Records from a dataset:
====
(* ===== verification/FlowInv.v ===== *)
(** * What the flow table stands for

    The abstract flow cache the flow table implements (a list of live flows,
    most recently used first, searched linearly, and a queue of flows waiting
    to be exported), the invariant [flow_inv] that relates the concrete state to
    it, and the reading of the hash table's search. *)

From S2P Require Import Prelude Log NodeList Rings FlowData Pools NodePool SessionPool.
From S2P Require Import FlowCore FlowTable.

(** ** The abstract flow cache *)

Record aflow := AFlow { af_flow : IPFlow; af_first : Z; af_last : Z }.

#[global] Instance aflow_eq_dec : EqDecision aflow.
Proof. solve_decision. Defined.

Record cache := Cache { c_live : list aflow; c_dead : list aflow }.

(** [aged now last]: the test [last_packet_timestamp - lastpacket > EXPIRATION_FLOW_TIME]. *)
Definition aged (now last : Z) : bool := EXPIRATION_FLOW_TIME <? u64 (now - last).

(** The first element that satisfies [P], and the rest. *)
Fixpoint extract {A} (P : A → bool) (l : list A) : option (A * list A) :=
  match l with
  | [] => None
  | x :: l => if P x then Some (x, l) else (λ '(y, l'), (y, x :: l')) <$> extract P l
  end.

Definition touch (now nb : Z) (e : aflow) : aflow :=
  AFlow (with_counters (u32 (npack (af_flow e) + 1)) (u64 (nbytes (af_flow e) + nb)) (af_flow e))
    (af_first e) now.

(** A packet of flow [f] arrives at [now]: [true] when a new flow is started. *)
Definition cache_insert (now : Z) (f : IPFlow) (c : cache) : bool * cache :=
  match extract (λ e, same_tuple (af_flow e) f) (c_live c) with
  | Some (e, rest) =>
      if aged now (af_last e) then (true, Cache (AFlow f now now :: c_live c) (c_dead c))
      else (false, Cache (touch now (nbytes f) e :: rest) (c_dead c))
  | None => (true, Cache (AFlow f now now :: c_live c) (c_dead c))
  end.

(** The longest suffix of the live list whose flows have aged, and what is left. *)
Fixpoint split_aged (now : Z) (l : list aflow) : list aflow * list aflow :=
  match l with
  | [] => ([], [])
  | e :: l =>
      let '(keep, out) := split_aged now l in
      match keep with
      | [] => if aged now (af_last e) then ([], e :: out) else ([e], out)
      | _ => (e :: keep, out)
      end
  end.

(** [cleanup_flows]: the aged suffix joins the export queue, oldest first. *)
Definition cache_cleanup (now : Z) (c : cache) : cache :=
  let '(keep, out) := split_aged now (c_live c) in
  Cache keep (c_dead c ++ rev out).

(** ** The invariant *)

(** A live flow: its node in the active list, its node in the table, its session. *)
Record entry := Entry { en_active : loc; en_table : loc; en_session : loc }.

Definition en_pair (e : entry) : loc * loc := (en_table e, en_session e).

Record ghost := Ghost {
  g_rings : rings;
  g_nodes : list loc;              (** free nodes, in the order they are handed out *)
  g_sess : list loc;               (** free sessions *)
  g_live : list entry;
  g_buckets : Z → list (loc * loc);
  g_flags : list (loc * loc);      (** waiting in [flags_expired_flow_list] *)
  g_dead : list (loc * loc);       (** waiting in [expired_flow_list] *)
  g_heldn : list (loc * loc);      (** popped by the export thread, with their sessions *)
  g_helds : list loc               (** sessions held: [aux_session], the one being exported *)
}.

Definition session_at (ss : sheap) (x : loc) : IPSession := default zero_session (ss !! x).
Definition flow_at (ss : sheap) (x : loc) : IPFlow := incoming (session_at ss x).
Definition view (ss : sheap) (x : loc) : aflow :=
  let s := session_at ss x in
  AFlow (incoming s) (firstpacket_timestamp s) (lastpacket_timestamp s).

Abbreviation tuple := (Z * Z * Z * Z * Z * Z)%type.

(** The pairs of a list whose session carries the tuple [τ]. *)
Definition carrying (ss : sheap) (τ : tuple) : list (loc * loc) → list (loc * loc) :=
  filter (λ b, flow_tuple (flow_at ss b.2) = τ).

Definition entry_ok (h : heap) (ss : sheap) (e : entry) : Prop :=
  data_of h (en_active e) = Some (VNode (en_table e)) ∧
  data_of h (en_table e) = Some (VSession (en_session e)) ∧
  active_node (session_at ss (en_session e)) = Some (en_active e) ∧
  current_flow (session_at ss (en_session e)) = Some (en_session e).

Definition all_sessions (g : ghost) : list loc :=
  g_helds g ++ g_sess g ++ (en_session <$> g_live g) ++ (snd <$> g_flags g) ++ (snd <$> g_dead g).

Definition waiting_ok (h : heap) (l : list (loc * loc)) : Prop :=
  ∀ d, d ∈ l → data_of h d.1 = Some (VSession d.2).

(** The nodes in no list that are not free either. *)
Definition g_outn (g : ghost) : list loc := fst <$> g_heldn g.

Record flow_inv (s : fstate) (g : ghost) : Prop := {
  fi_core : core (nodes s) (nodel s) (ip_session s) (g_rings g) (g_nodes g) (g_sess g) (g_outn g);
  fi_head_active : active_flow_list s = head (g_rings g Active);
  fi_head_expired : expired_flow_list s = head (g_rings g Expired);
  fi_head_flags : flags_expired_flow_list s = head (g_rings g Flags);
  fi_slots : ∀ i, 0 ≤ i < MAX_FLOW_TABLE_SIZE → flow_table s !! i = head (g_rings g (Bucket i));
  fi_active : g_rings g Active = en_active <$> g_live g;
  fi_expired : g_rings g Expired = fst <$> g_dead g;
  fi_flags : g_rings g Flags = fst <$> g_flags g;
  fi_bucket : ∀ i, g_rings g (Bucket i) = fst <$> g_buckets g i;
  fi_live : ∀ e, e ∈ g_live g → entry_ok (nodes s) (sessions s) e;
  fi_waiting : waiting_ok (nodes s) (g_flags g ++ g_dead g);
  fi_held : waiting_ok (nodes s) (g_heldn g);
  fi_bucket_live : ∀ i b, b ∈ g_buckets g i →
    getIndex (flow_at (sessions s) b.2) = i ∧ b ∈ en_pair <$> g_live g;
  fi_order : ∀ f, carrying (sessions s) (flow_tuple f) (g_buckets g (getIndex f)) =
                  carrying (sessions s) (flow_tuple f) (en_pair <$> g_live g);
  fi_sessions : NoDup (all_sessions g);
  fi_alloc : ∀ x, x ∈ all_sessions g → is_Some (sessions s !! x);
  fi_used_nodes : length (g_rings g NodelUsed) =
    (2 * length (g_live g) + length (g_flags g) + length (g_dead g) + length (g_heldn g))%nat;
  fi_used_sessions : length (g_rings g SessUsed) =
    (length (g_live g) + length (g_flags g) + length (g_dead g) + length (g_helds g))%nat
}.

(** The abstract cache of a state. *)
Definition cache_of (s : fstate) (g : ghost) : cache :=
  Cache (view (sessions s) ∘ en_session <$> g_live g) (view (sessions s) ∘ snd <$> g_dead g).

(** ** Reading sessions *)

Lemma session_at_Some ss x s : ss !! x = Some s → session_at ss x = s.
Proof. intros H. unfold session_at. by rewrite H. Qed.

Lemma session_at_lookup ss x : is_Some (ss !! x) → ss !! x = Some (session_at ss x).
Proof. intros [s H]. by rewrite (session_at_Some _ _ _ H). Qed.

Lemma session_at_insert ss x s : session_at (<[x := s]> ss) x = s.
Proof. apply session_at_Some, lookup_insert_eq. Qed.

Lemma session_at_insert_ne ss x y s : x ≠ y → session_at (<[x := s]> ss) y = session_at ss y.
Proof. intros H. unfold session_at. by rewrite lookup_insert_ne. Qed.

(** Sessions whose tuples did not change carry the same tuples. *)
Lemma carrying_ext ss ss' τ l :
  (∀ b, b ∈ l → flow_tuple (flow_at ss' b.2) = flow_tuple (flow_at ss b.2)) →
  carrying ss' τ l = carrying ss τ l.
Proof.
  intros H. unfold carrying. induction l as [|b l IH]; [done|].
  rewrite !filter_cons, (H b) by left. rewrite IH; [done|]. intros c Hc. apply H. by right.
Qed.

Lemma carrying_cons ss τ b l :
  carrying ss τ (b :: l) =
    if decide (flow_tuple (flow_at ss b.2) = τ) then b :: carrying ss τ l else carrying ss τ l.
Proof. unfold carrying. by rewrite filter_cons. Qed.

Lemma carrying_app ss τ l1 l2 : carrying ss τ (l1 ++ l2) = carrying ss τ l1 ++ carrying ss τ l2.
Proof. apply filter_app. Qed.

Lemma carrying_nil ss τ l :
  carrying ss τ l = [] ↔ Forall (λ b, flow_tuple (flow_at ss b.2) ≠ τ) l.
Proof.
  unfold carrying. rewrite Forall_forall. split.
  - intros H b Hb Ht. assert (b ∈ filter (λ b, flow_tuple (flow_at ss b.2) = τ) l) as Hf
      by (by apply list_elem_of_filter). rewrite H in Hf. set_solver.
  - intros H. destruct (filter _ l) as [|b r] eqn:E; [done|].
    assert (b ∈ b :: r) as Hb by left. rewrite <-E in Hb.
    apply list_elem_of_filter in Hb as [Ht Hb]. by destruct (H b Hb).
Qed.

Lemma carrying_cons_inv ss τ l b r :
  carrying ss τ l = b :: r →
  ∃ l1 l2, l = l1 ++ b :: l2 ∧ flow_tuple (flow_at ss b.2) = τ ∧
    Forall (λ b, flow_tuple (flow_at ss b.2) ≠ τ) l1 ∧ r = carrying ss τ l2.
Proof.
  induction l as [|c l IH]; [done|]. unfold carrying in *. rewrite filter_cons.
  case_decide as Hc.
  - intros [= -> <-]. by exists [], l.
  - intros (l1 & l2 & -> & Ht & Hf & ->)%IH. exists (c :: l1), l2. by repeat constructor.
Qed.

(** ** [extract] *)

Lemma extract_None {A} (P : A → bool) l : extract P l = None ↔ Forall (λ x, P x = false) l.
Proof.
  induction l as [|x l IH]; simpl; [by split|]. rewrite Forall_cons, <-IH.
  destruct (P x); [naive_solver|]. destruct (extract P l) as [[??]|]; naive_solver.
Qed.

Lemma extract_app {A} (P : A → bool) l1 x l2 :
  Forall (λ x, P x = false) l1 → P x = true → extract P (l1 ++ x :: l2) = Some (x, l1 ++ l2).
Proof. intros Hf Hx. induction Hf as [|y l1 Hy _ IH]; simpl; [by rewrite Hx|]. by rewrite Hy, IH. Qed.

Lemma same_tuple_true f g : same_tuple f g = true ↔ flow_tuple f = flow_tuple g.
Proof. apply bool_decide_eq_true. Qed.

Lemma same_tuple_false f g : same_tuple f g = false ↔ flow_tuple f ≠ flow_tuple g.
Proof. apply bool_decide_eq_false. Qed.

(** ** The search of the hash table is a search of the live flows *)

Section lookup.
Context (s : fstate) (g : ghost).
Hypothesis Hinv : flow_inv s g.

Lemma live_session e : e ∈ g_live g → is_Some (sessions s !! en_session e).
Proof.
  intros He. apply (fi_alloc s g Hinv). unfold all_sessions. rewrite !elem_of_app.
  right; right; left. by apply list_elem_of_fmap_2.
Qed.

Lemma bucket_entry i b :
  b ∈ g_buckets g i → ∃ e, e ∈ g_live g ∧ b = en_pair e ∧
    data_of (nodes s) b.1 = Some (VSession b.2).
Proof.
  intros Hb. destruct (fi_bucket_live s g Hinv i b Hb) as [_ He].
  apply list_elem_of_fmap in He as (e & -> & He). exists e. split_and!; [done|done|].
  apply (fi_live s g Hinv e He).
Qed.

(** The node of the first pair of [l] that carries the tuple of [f]. *)
Lemma search_bucket hd aux f l :
  sessions s !! aux = Some f → dll (nodes s) hd (fst <$> l) →
  (∀ b, b ∈ l → data_of (nodes s) b.1 = Some (VSession b.2) ∧ is_Some (sessions s !! b.2)) →
  list_search (nodes s) hd (with_data (VSession aux) (static_node s)) (compareTupleFlow (sessions s))
  = Ok (head (fst <$> carrying (sessions s) (flow_tuple (incoming f)) l)).
Proof.
  intros Haux Hl Hb.
  set (eqv := λ t, match data_of (nodes s) t with
                   | Some (VSession x) => same_tuple (flow_at (sessions s) x) (incoming f)
                   | _ => false end).
  rewrite (list_search_spec _ hd _ _ _ eqv Hl).
  - f_equal. clear Hl. induction l as [|b l IH]; [done|].
    destruct (Hb b) as [Hd _]; [left|]. rewrite carrying_cons, fmap_cons. cbn [find_first].
    rewrite IH by (intros c Hc; apply Hb; by right). unfold eqv at 1. rewrite Hd.
    case_decide as Hdec; [apply same_tuple_true in Hdec|apply same_tuple_false in Hdec];
      by rewrite Hdec.
  - intros t (b & -> & Hin)%list_elem_of_fmap. destruct (Hb b Hin) as [Hd [se Hse]].
    pose proof Hd as (n & Hn & Hdat)%data_of_load. exists n. simpl. rewrite Hdat.
    rewrite (compareTupleFlow_spec _ _ _ se f Hse Haux). eexists. split_and!; [done|done|].
    unfold eqv. rewrite Hd. unfold flow_at. rewrite (session_at_Some _ _ _ Hse).
    by destruct (same_tuple (incoming se) (incoming f)).
Qed.

(** The search of [insertFlow] finds the table node of the first live flow with
    the tuple of the packet. *)
Lemma insertFlow_search aux se :
  sessions s !! aux = Some se →
  list_search (nodes s) (flow_table s !! getIndex (incoming se))
    (with_data (VSession aux) (static_node s)) (compareTupleFlow (sessions s))
  = Ok (head (fst <$> carrying (sessions s) (flow_tuple (incoming se)) (en_pair <$> g_live g))).
Proof.
  intros Haux. rewrite <-(fi_order s g Hinv (incoming se)).
  rewrite (fi_slots s g Hinv) by apply getIndex_range.
  apply search_bucket; [done| |].
  - rewrite <-(fi_bucket s g Hinv). by apply rings_ok_dll, (core_rings _ _ _ _ _ _ _ (fi_core s g Hinv)).
  - intros b Hb. destruct (bucket_entry _ b Hb) as (e & He & -> & Hd). split; [done|].
    by apply live_session.
Qed.

(** The two outcomes, in terms of the abstract cache. *)
Lemma search_none τ :
  carrying (sessions s) τ (en_pair <$> g_live g) = [] →
  ∀ e, e ∈ g_live g → flow_tuple (flow_at (sessions s) (en_session e)) ≠ τ.
Proof.
  intros H e He. apply carrying_nil in H. rewrite Forall_forall in H.
  apply (H (en_pair e)). by apply list_elem_of_fmap_2.
Qed.

Lemma search_some τ b r :
  carrying (sessions s) τ (en_pair <$> g_live g) = b :: r →
  ∃ l1 e l2, g_live g = l1 ++ e :: l2 ∧ b = en_pair e ∧
    flow_tuple (flow_at (sessions s) (en_session e)) = τ ∧
    Forall (λ e, flow_tuple (flow_at (sessions s) (en_session e)) ≠ τ) l1.
Proof.
  intros (k1 & k2 & Hk & Ht & Hf & _)%carrying_cons_inv.
  apply fmap_app_inv in Hk as (l1 & l2' & -> & H2 & ->).
  symmetry in H2. apply fmap_cons_inv in H2 as (e & l2 & -> & -> & ->).
  exists l1, e, l2. split_and!; [done|done|done|]. by rewrite Forall_fmap in Hf.
Qed.
End lookup.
====
Begin at the first line of the entries above and copy every line exactly, ending with the line that contains "most recently used".

**WRITTEN RESPONSE**
(* ===== verification/FlowInv.v ===== *)
(** * What the flow table stands for

    The abstract flow cache the flow table implements (a list of live flows,
    most recently used first, searched linearly, and a queue of flows waiting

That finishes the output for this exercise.